=== Section Start ===
(** The descent only rewrites the [Tree] field. *)
Lemma Apply_node_head (s o : State) :
  Level (Apply_node s o) = Level (replace_fields s o) /\
  Source (Apply_node s o) = Source s /\
  Message (Apply_node s o) = Message (replace_fields s o) /\
  Override (Apply_node s o) = Override (replace_fields s o).
Proof.
  rewrite Apply_node_eq, <- (replace_fields_Source s o).
  destruct (Tree o), (Tree (replace_fields s o)); repeat split.
Qed.

Lemma Apply_node_Source s o : Source (Apply_node s o) = Source s.
Proof. apply Apply_node_head. Qed.

Lemma in_list_wildcard oc sc : Source oc = "*" -> in_list oc sc = true.
Proof. intro H; unfold in_list; rewrite H; reflexivity. Qed.

Lemma in_list_exact oc sc :
  Source oc <> "*" -> in_list oc sc = true -> Source oc = Source sc.
Proof.
  intros H; unfold in_list.
  apply String.eqb_neq in H; rewrite H; simpl.
  intro E; apply String.eqb_eq in E; auto.
Qed.

Lemma in_list_unmatched oc sc :
  Source oc <> "*" -> Source sc <> Source oc -> in_list oc sc = false.
Proof.
  intros H1 H2; unfold in_list.
  apply String.eqb_neq in H1, H2; rewrite H1, H2; reflexivity.
Qed.

Lemma apply_each_nth app stree oc i :
  nth_error (apply_each app stree oc) i =
  option_map (fun sc => if in_list oc sc then app sc oc else sc)
             (nth_error stree i).
Proof. unfold apply_each; apply nth_error_map. Qed.

End ApplyFacts.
=== Section End ===
Where a line contains the word "intros", copy that line from the listing above.

OUTPUT OF THE TASK
  intros H; unfold in_list.
  intros H1 H2; unfold in_list.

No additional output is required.